METHODS: A questionnaire was distributed via email and printed flyers to healthcare providers and medical trainees at an academic medical center. Participants rated their beliefs about the health effects of nicotine harms on a Likert scale for 3 statements: "Nicotine is the substance that... 1) makes people want to smoke, 2) causes most of the cancer related to tobacco 3) causes most cardiovascular disease (CVD) associated with smoking." Participants were also asked, "Compared to smoking cigarettes, would you say that electronic cigarettes are..." (less harmful, just as harmful, more harmful). Means and frequencies were tabulated, and logistic regression identified variables associated with believing e-cigarettes to be less harmful than combustible cigarettes.

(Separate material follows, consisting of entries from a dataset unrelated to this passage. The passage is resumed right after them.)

(** ** Derived addresses *)

Section Derivation.
Context {World : Type} `{Imports World}.
Variable net : Network.

(** C3. The addresses [getInitVaultTx] works with are functions of the
    program id and the parameters alone.  For any two providers and any two
    states of the world in which the call returns, the address that was
    fetched, the [vaultPubkey] of the metadata and the vault-period account
    of the transaction are the same in both runs: the vault address derived
    by [findVaultPubkey], and the address [findVaultPeriodPubkey] derives
    for that vault and period [ZERO].  The derivations themselves depend on
    their second argument through its seeds only. *)
Theorem derived_addresses_are_deterministic
  (p1 p2 : AnchorProvider World) params s1 s2 r1 r2 s1' s2' :
  getInitVaultTx (new_DripAdminImpl p1 net) params s1 = (Return r1, s1') ->
  getInitVaultTx (new_DripAdminImpl p2 net) params s2 = (Return r2, s2') ->
  let program := vaultProgramId (Configs devnet net) in
  let vault := findVaultPubkey program params in
  let period :=
    findVaultPeriodPubkey program (VaultPeriodSeeds.mk vault ZERO) in
  (meta_vaultPubkey (metadata r1) = vault
   /\ vaultPeriod_accounts (tx r1) = [AddrKey period]
   /\ trace s1' = trace s1 ++ [EvFetchVault vault; EvGetLatestBlockhash])
  /\ (meta_vaultPubkey (metadata r2) = vault
      /\ vaultPeriod_accounts (tx r2) = [AddrKey period]
      /\ trace s2' = trace s2 ++ [EvFetchVault vault; EvGetLatestBlockhash])
  /\ meta_vaultPubkey (metadata r1) = meta_vaultPubkey (metadata r2)
  /\ vaultPeriod_accounts (tx r1) = vaultPeriod_accounts (tx r2)
  /\ (forall params',
        vaultSeeds params' = vaultSeeds params ->
        findVaultPubkey program params' = vault)
  /\ (forall seeds',
        vaultPeriodSeeds seeds' = vaultPeriodSeeds (VaultPeriodSeeds.mk vault ZERO) ->
        findVaultPeriodPubkey program seeds' = period).
Proof.
  intros E1 E2 pid vault period.
  assert (forall p s r s',
            getInitVaultTx (new_DripAdminImpl p net) params s = (Return r, s') ->
            meta_vaultPubkey (metadata r) = vault
            /\ vaultPeriod_accounts (tx r) = [AddrKey period]
            /\ trace s' = trace s ++ [EvFetchVault vault; EvGetLatestBlockhash])
    as Hrun.
  { intros p s r s' E.
    destruct (getInitVaultTx_built _ _ _ _ _ _ E)
      as (blockhash & ixA & ixB & _ & _ & -> & -> & -> & _ & _ & HA & _ & HB & _).
    split; [reflexivity|]. split.
    - unfold vaultPeriod_accounts. cbn [tx instructions omap].
      unfold omap, list_omap. now rewrite HA, HB.
    - cbn. now rewrite <- app_assoc. }
  destruct (Hrun _ _ _ _ E1) as (M1 & P1 & T1).
  destruct (Hrun _ _ _ _ E2) as (M2 & P2 & T2).
  do 4 (split; [repeat split; congruence|]).
  split.
  - intros params' Eseeds. unfold vault, findVaultPubkey. now rewrite Eseeds.
  - intros seeds' Eseeds. unfold period, findVaultPeriodPubkey.
    now rewrite Eseeds.
Qed.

RESULTS: Participants (n = 598) were 75.8% female with a mean age of 36.4 years (SD = 13.3). The distribution was as follows: 38.7% (n = 232) were physicians, PAs, or NPs, 27.6% (n = 165) were students, 24.4% (n = 146) were RNs, and 9.2% (n = 55) were RTs. Although 91.5% correctly identified nicotine as the chemical that makes people want to smoke, 25.9% and 42.8% incorrectly believed nicotine is the cause of cancer and CVD associated with cigarette smoking, respectively. Only 21.4% identified e-cigarettes as less harmful than cigarettes. Those believing e-cigarettes to be less harmful than combustible cigarettes were more likely to be male (OR=2.11, 95% CI 1.32-3.37), a student (OR=1.88, 95% CI 1.20-2.94), and to disagree that nicotine is the main substance that causes cancer (OR=1.39, 95% CI 1.03-1.88) or CVD (OR=1.62, 95% CI 1.23-2.13).

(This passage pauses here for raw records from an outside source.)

Lemma Math_max_cases (a b : Float64.number) :
  Float64.isNaN a = false -> Float64.isNaN b = false ->
  Float64.Math_max a b = a \/ Float64.Math_max a b = b.
Proof.
  intros Ha Hb. unfold Float64.Math_max.
  destruct a as [[|] | | |], b as [[|] | | |]; try discriminate; auto;
    match goal with |- context [if ?c then _ else _] => destruct c end; auto.
Qed.

Lemma Math_min_cases (a b : Float64.number) :
  Float64.isNaN a = false -> Float64.isNaN b = false ->
  Float64.Math_min a b = a \/ Float64.Math_min a b = b.
Proof.
  intros Ha Hb. unfold Float64.Math_min.
  destruct a as [[|] | | |], b as [[|] | | |]; try discriminate; auto;
    match goal with |- context [if ?c then _ else _] => destruct c end; auto.
Qed.

Lemma Math_max_upper (a b : Float64.number) :
  Float64.isNaN a = false -> Float64.isNaN b = false ->
  Float64.le a (Float64.Math_max a b) = true /\ Float64.le b (Float64.Math_max a b) = true.
Proof.
  intros Ha Hb.
  assert (Hcases : Float64.Math_max a b = (if Float64.lt a b then b else a)
                   \/ (exists sa sb, a = S754_zero sa /\ b = S754_zero sb)).
  { unfold Float64.Math_max.
    destruct a as [[|] | | |], b as [[|] | | |]; try discriminate; eauto. }
  destruct Hcases as [-> | (sa & sb & -> & ->)].
  - destruct (Float64.lt a b) eqn:Hlt.
    + split; [apply lt_le, Hlt | apply le_refl, Hb].
    + split; [apply le_refl, Ha | apply not_lt_le; assumption].
  - destruct sa, sb; split; reflexivity.
Qed.

Lemma Math_min_lower (a b : Float64.number) :
  Float64.isNaN a = false -> Float64.isNaN b = false ->
  Float64.le (Float64.Math_min a b) a = true /\ Float64.le (Float64.Math_min a b) b = true.
Proof.
  intros Ha Hb.
  assert (Hcases : Float64.Math_min a b = (if Float64.lt b a then b else a)
                   \/ (exists sa sb, a = S754_zero sa /\ b = S754_zero sb)).
  { unfold Float64.Math_min.
    destruct a as [[|] | | |], b as [[|] | | |]; try discriminate; eauto. }
  destruct Hcases as [-> | (sa & sb & -> & ->)].
  - destruct (Float64.lt b a) eqn:Hlt.
    + split; [apply lt_le, Hlt | apply le_refl, Hb].
    + split; [apply le_refl, Ha | apply not_lt_le; assumption].
  - destruct sa, sb; split; reflexivity.
Qed.

End Float64Order.

(** * Binary64 arithmetic on small integers *)

Lemma iter_xO_pow2 (p k : positive) :
  Zpos (Pos.iter xO p k) = Zpos p * 2 ^ Zpos k.
Proof.
  revert p. induction k as [|k IH] using Pos.peano_ind; intros p.
  - cbn [Pos.iter]. lia.
  - rewrite Pos.iter_succ, Pos2Z.inj_xO, IH, Pos2Z.inj_succ, Z.pow_succ_r by lia. lia.
Qed.

Lemma digits2_pos_unique (m : positive) (d : Z) :
  2 ^ (d - 1) <= Zpos m < 2 ^ d -> Zpos (digits2_pos m) = d.
Proof.
  intros [Hlo Hhi]. pose proof (digits2_pos_bounds m) as [Hlo' Hhi'].
  set (n := Zpos (digits2_pos m)) in *. assert (0 < n) by (subst n; lia).
  destruct (Z_lt_le_dec d 1) as [Hd|Hd].
  { assert (2 ^ d <= 2 ^ 0) by (destruct (Z_lt_le_dec d 0);
      [rewrite Z.pow_neg_r by lia; cbn; lia | apply Z.pow_le_mono_r; lia]).
    cbn in *. lia. }
  destruct (Z_lt_le_dec n d) as [Hlt|Hge].
  - assert (2 ^ n <= 2 ^ (d - 1)) by (apply Z.pow_le_mono_r; lia). lia.
  - destruct (Z_le_gt_dec n d) as [|Hgt]; [lia|].
    assert (2 ^ d <= 2 ^ (n - 1)) by (apply Z.pow_le_mono_r; lia). lia.
Qed.

(** A mantissa of 53 digits at an exponent of the normal range stays as it
    is when it is rounded from an exact location. *)
Lemma binary_round_aux_canonical (s : bool) (m : positive) (e : Z) :
  Zpos (digits2_pos m) = 53 -> -1074 <= e <= 971 ->
  binary_round_aux Float64.prec Float64.emax s (Zpos m) e loc_Exact = S754_finite s m e.
Proof.
  intros Hd He.
  unfold binary_round_aux, shr_fexp, Zdigits2, fexp, emin, Float64.prec, Float64.emax.
  rewrite Hd.
  replace (Z.max (53 + e - 53) (3 - 1024 - 53) - e) with 0 by lia.
  cbn [shr shr_record_of_loc shr_m loc_of_shr_record round_nearest_even Zdigits2].
  rewrite Hd.
  replace (Z.max (53 + e - 53) (3 - 1024 - 53) - e) with 0 by lia.
  cbn [shr shr_record_of_loc shr_m].
  destruct (Z.leb_spec e (1024 - 53)); [reflexivity | lia].
Qed.

(** [Float64.of_Z] on a positive integer below [2^53]: the mantissa is the
    integer shifted up to 53 digits. *)
Lemma of_Z_small (s : bool) (p : positive) :
  Zpos p < 2 ^ 53 ->
  exists m,
    binary_round Float64.prec Float64.emax s p 0
    = S754_finite s m (Zpos (digits2_pos p) - 53)
    /\ Zpos (digits2_pos m) = 53
    /\ Zpos m = Zpos p * 2 ^ (53 - Zpos (digits2_pos p)).
Proof.
  intros Hp. pose proof (digits2_pos_bounds p) as [Hlo Hhi].
  set (d := Zpos (digits2_pos p)) in *.
  assert (Hd : 1 <= d <= 53).
  { split; [subst d; lia|]. destruct (Z_le_gt_dec d 53) as [|Hgt]; [assumption|].
    assert (2 ^ 53 <= 2 ^ (d - 1)) by (apply Z.pow_le_mono_r; lia). lia. }
  unfold binary_round, shl_align, fexp, emin, Float64.prec, Float64.emax.
  fold d. replace (Z.max (d + 0 - 53) (3 - 1024 - 53) - 0) with (d - 53) by lia.
  replace (Z.max (d + 0 - 53) (3 - 1024 - 53)) with (d - 53) by lia.
  destruct (d - 53) as [|k|k] eqn:Hk; [|lia|].
  - exists p. assert (Hd53 : d = 53) by lia.
    split; [apply (binary_round_aux_canonical s p 0); [exact Hd53 | lia]|].
    split; [exact Hd53|]. rewrite Hd53. cbn. lia.
  - exists (Pos.iter xO p k).
    assert (Hm : Zpos (Pos.iter xO p k) = Zpos p * 2 ^ (53 - d)).
    { rewrite iter_xO_pow2. f_equal. f_equal. lia. }
    assert (Hdm : Zpos (digits2_pos (Pos.iter xO p k)) = 53).
    { apply digits2_pos_unique. rewrite Hm.
      assert (E1 : 2 ^ (53 - 1) = 2 ^ (d - 1) * 2 ^ (53 - d))
        by (rewrite <- Z.pow_add_r by lia; f_equal; lia).
      assert (E2 : 2 ^ 53 = 2 ^ d * 2 ^ (53 - d))
        by (rewrite <- Z.pow_add_r by lia; f_equal; lia).
      assert (0 < 2 ^ (53 - d)) by (apply Z.pow_pos_nonneg; lia).
      rewrite E1, E2.
      split; [apply Z.mul_le_mono_nonneg_r | apply Z.mul_lt_mono_pos_r]; lia. }
    split; [|split; assumption].
    apply binary_round_aux_canonical; [assumption | lia].
Qed.

(** The second normalisation of [binary_round_aux]: a mantissa of 53 digits
    is kept, and [2^53], which a rounding up can produce, is halved. *)
Lemma shr_fexp_renormalise (s : bool) (m e : Z) :
  2 ^ 52 <= m <= 2 ^ 53 -> -1074 <= e <= 960 ->
  exists mf ef,
    (let '(mrs, e2) := shr_fexp Float64.prec Float64.emax m e loc_Exact in
     match shr_m mrs with
     | Z0 => S754_zero s
     | Zpos mm =>
         if e2 <=? Float64.emax - Float64.prec then S754_finite s mm e2
         else S754_infinity s
     | Zneg _ => S754_nan
     end) = S754_finite s mf ef
    /\ Zpos mf * 2 ^ (ef - e) = m /\ e <= ef <= e + 1.
Proof.
  intros Hm He. destruct (Z_lt_le_dec m (2 ^ 53)) as [Hlt | Hge].
  - destruct m as [|p|p]; try lia.
    assert (Hd : Zpos (digits2_pos p) = 53) by (apply digits2_pos_unique; lia).
    exists p, e.
    unfold shr_fexp, Zdigits2, fexp, emin, Float64.prec, Float64.emax. rewrite Hd.
    replace (Z.max (53 + e - 53) (3 - 1024 - 53) - e) with 0 by lia.
    cbn [shr shr_record_of_loc shr_m].
    destruct (Z.leb_spec e (1024 - 53)); [|lia].
    rewrite Z.sub_diag. cbn. split; [reflexivity | lia].
  - assert (Hm53 : m = 2 ^ 53) by lia. subst m.
    exists (Z.to_pos (2 ^ 52)), (e + 1).
    unfold shr_fexp, fexp, emin, Float64.prec, Float64.emax.
    change (Zdigits2 (2 ^ 53)) with 54.
    replace (Z.max (54 + e - 53) (3 - 1024 - 53) - e) with 1 by lia.
    cbn [shr shr_record_of_loc iter_pos].
    change (shr_m (shr_1 {| shr_m := 2 ^ 53; shr_r := false; shr_s := false |}))
      with (2 ^ 52).
    change (2 ^ 52) with (Zpos (Z.to_pos (2 ^ 52))) at 1.
    cbv beta iota.
    destruct (Z.leb_spec (e + 1) (1024 - 53)); [|lia].
    replace (e + 1 - e) with 1 by lia. split; [reflexivity | split; [reflexivity | lia]].
Qed.

(** Rounding a quotient of 53 or 54 digits: what the two shifts and the
    rounding to nearest, ties to even, leave, as a multiple [R] of the unit
    [2^e] the quotient is given in. *)
Lemma binary_round_aux_quotient (s : bool) (q e : Z) (l : location) :
  2 ^ 52 <= q < 2 ^ 54 -> -1074 <= e <= 950 ->
  exists mf ef R,
    binary_round_aux Float64.prec Float64.emax s q e l = S754_finite s mf ef
    /\ Zpos mf * 2 ^ (ef - e) = R /\ e <= ef <= e + 2
    /\ (q < 2 ^ 53 -> q <= R <= q + 1 /\ (l = loc_Exact -> R = q))
    /\ (2 ^ 53 <= q ->
        (Z.even q = true -> R = q)
        /\ (Z.even q = false ->
            (R = q - 1 \/ R = q + 1) /\ (l <> loc_Exact -> R = q + 1))).
Proof.
  intros Hq He. destruct q as [|p|p]; try lia.
  unfold binary_round_aux.
  destruct (Z_lt_le_dec (Zpos p) (2 ^ 53)) as [Hlt | Hge].
  - assert (Hd : Zpos (digits2_pos p) = 53) by (apply digits2_pos_unique; lia).
    unfold shr_fexp at 1. unfold Zdigits2, fexp, emin, Float64.prec, Float64.emax.
    rewrite Hd. replace (Z.max (53 + e - 53) (3 - 1024 - 53) - e) with 0 by lia.
    cbn [shr].
    assert (Hloc : loc_of_shr_record (shr_record_of_loc (Zpos p) l) = l)
      by (destruct l as [|[ | | ]]; reflexivity).
    assert (Hm : shr_m (shr_record_of_loc (Zpos p) l) = Zpos p)
      by (destruct l as [|[ | | ]]; reflexivity).
    rewrite Hloc, Hm.
    set (R := round_nearest_even (Zpos p) l).
    assert (HR : Zpos p <= R <= Zpos p + 1 /\ (l = loc_Exact -> R = Zpos p)).
    { subst R. destruct l as [|[ | | ]]; cbn [round_nearest_even];
        try destruct (Z.even (Zpos p)); (split; [lia | try reflexivity; discriminate]). }
    destruct (shr_fexp_renormalise s R e) as (mf & ef & Hfinal & Hval & Hef); [lia | lia|].
    exists mf, ef, R.
    split; [exact Hfinal|]. split; [exact Hval|]. split; [lia|].
    split; [intros _; exact HR | intros Hc; exfalso; lia].
  - assert (Hd : Zpos (digits2_pos p) = 54) by (apply digits2_pos_unique; lia).
    unfold shr_fexp at 1. unfold Zdigits2, fexp, emin, Float64.prec, Float64.emax.
    rewrite Hd. replace (Z.max (54 + e - 53) (3 - 1024 - 53) - e) with 1 by lia.
    cbn [shr iter_pos].
    set (mrs := shr_1 (shr_record_of_loc (Zpos p) l)).
    set (M := round_nearest_even (shr_m mrs) (loc_of_shr_record mrs)).
    assert (HM : 2 ^ 52 <= M <= 2 ^ 53
                 /\ (Z.even (Zpos p) = true -> 2 * M = Zpos p)
                 /\ (Z.even (Zpos p) = false ->
                     (2 * M = Zpos p - 1 \/ 2 * M = Zpos p + 1)
                     /\ (l <> loc_Exact -> 2 * M = Zpos p + 1))).
    { subst M mrs. destruct p as [p | p | ]; [| |lia].
      - destruct l as [|[ | | ]];
          cbn [shr_record_of_loc shr_1 shr_m orb loc_of_shr_record round_nearest_even];
          try destruct (Z.even (Zpos p));
          (split; [lia|]); (split; [discriminate|]); intros _;
          (split; [lia|]); intros Hne; try lia; now contradiction Hne.
      - destruct l as [|[ | | ]];
          cbn [shr_record_of_loc shr_1 shr_m orb loc_of_shr_record round_nearest_even];
          (split; [lia|]); (split; [intros _; lia | discriminate]). }
    destruct HM as (HMb & Heven & Hodd).
    destruct (shr_fexp_renormalise s M (e + 1)) as (mf & ef & Hfinal & Hval & Hef);
      [lia | lia|].
    exists mf, ef, (2 * M).
    split; [exact Hfinal|]. split.
    { replace (ef - e) with (ef - (e + 1) + 1) by lia.
      rewrite Z.pow_add_r by lia. rewrite <- Hval. lia. }
    split; [lia|]. split; [intros Hc; exfalso; lia|]. intros _. split; [exact Heven|].
    intros Hq2. destruct (Hodd Hq2) as [Hcases Hup]. split; [lia | exact Hup].
Qed.

(** The arithmetic of the floor: [q] is the quotient of [a * P] by 60 in
    units of [1 / P], for a power of two [P >= 64], and [R] what rounding to
    nearest makes of it, at the same unit or at twice the unit.  Then the
    integer part of [R / P] is that of [a / 60], for either sign. *)
Lemma floor_of_rounded_quotient (a j q R : Z) :
  1 <= a -> 6 <= j -> q = a * 2 ^ j / 60 ->
  (q <= R <= q + 1 /\ ((a * 2 ^ j) mod 60 = 0 -> R = q))
  \/ ((Z.even q = true -> R = q)
      /\ (Z.even q = false ->
          (R = q - 1 \/ R = q + 1) /\ ((a * 2 ^ j) mod 60 <> 0 -> R = q + 1))) ->
  R / 2 ^ j = a / 60 /\ (- R) / 2 ^ j = (- a) / 60.
Proof.
  intros Ha Hj Hq HR.
  assert (HP : 64 <= 2 ^ j).
  { change 64 with (2 ^ 6). apply Z.pow_le_mono_r; lia. }
  assert (HPeven : 2 ^ j = 2 * 2 ^ (j - 1)).
  { rewrite <- Z.pow_succ_r by lia. f_equal. lia. }
  set (P := 2 ^ j) in *. set (P2 := 2 ^ (j - 1)) in *.
  pose proof (Z.div_mod a 60 ltac:(lia)) as Hdm.
  pose proof (Z.mod_pos_bound a 60 ltac:(lia)) as Hr0.
  set (k := a / 60) in *. set (r0 := a mod 60) in *.
  assert (HaP : a * P = k * P * 60 + r0 * P) by (rewrite Hdm at 1; ring).
  assert (Hqu : q = k * P + r0 * P / 60).
  { rewrite Hq, HaP. rewrite Z.div_add_l by lia. reflexivity. }
  assert (Hrem : (a * P) mod 60 = (r0 * P) mod 60).
  { rewrite HaP. rewrite Z.add_comm, Z.mod_add by lia. reflexivity. }
  rewrite Hrem in HR.
  pose proof (Z.div_mod (r0 * P) 60 ltac:(lia)) as Hdm2.
  pose proof (Z.mod_pos_bound (r0 * P) 60 ltac:(lia)) as Hv.
  set (u := r0 * P / 60) in *. set (v := (r0 * P) mod 60) in *.
  set (K := k * P) in *.
  destruct (Z.eq_dec r0 0) as [Hz | Hnz].
  - assert (Hu : u = 0 /\ v = 0).
    { subst u v. rewrite Hz. cbn. split; reflexivity. }
    destruct Hu as [Hu Hv0].
    assert (Hqeven : Z.even q = true).
    { rewrite Hqu, Hu, Z.add_0_r. subst K.
      replace (k * P) with (2 * (k * P2)) by (rewrite HPeven; ring).
      rewrite Z.even_mul. reflexivity. }
    assert (HRq : R = K) by (destruct HR as [[_ H] | [H _]]; [rewrite H | rewrite H]; lia || assumption).
    rewrite HRq. subst K.
    replace (- (k * P)) with ((- k) * P) by ring.
    rewrite !Z.div_mul by lia.
    split; [reflexivity|].
    replace (- a) with ((- k) * 60) by lia. now rewrite Z.div_mul by lia.
  - assert (Hu : 1 <= u <= P - 2) by nia.
    assert (Hbetween : K < R < K + P).
    { destruct HR as [[H _] | [Heven Hodd]]; [lia|].
      destruct (Z.even q) eqn:Hpar.
      - rewrite (Heven eq_refl). lia.
      - destruct (Hodd eq_refl) as [[HRm | HRp] Hup]; [|lia].
        destruct (Z.eq_dec u 1) as [Hu1 | Hu1]; [|lia].
        assert (Hvne : v <> 0) by nia.
        rewrite (Hup Hvne). lia. }
    split.
    + symmetry. apply Z.div_unique with (R - K); [lia | subst K; ring].
    + transitivity (- k - 1).
      * symmetry. apply Z.div_unique with (K + P - R); [lia | subst K; ring].
      * apply Z.div_unique with (60 - r0); [lia | lia].
Qed.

CONCLUSIONS: Inaccurate beliefs regarding nicotine harms persist among healthcare providers and are associated with beliefs about e-cigarette harms. Targeted education on the distinct risks of nicotine, e-cigarettes, and combustible tobacco products is crucial to improving understanding and to support evidence-based counseling on harm reduction strategies.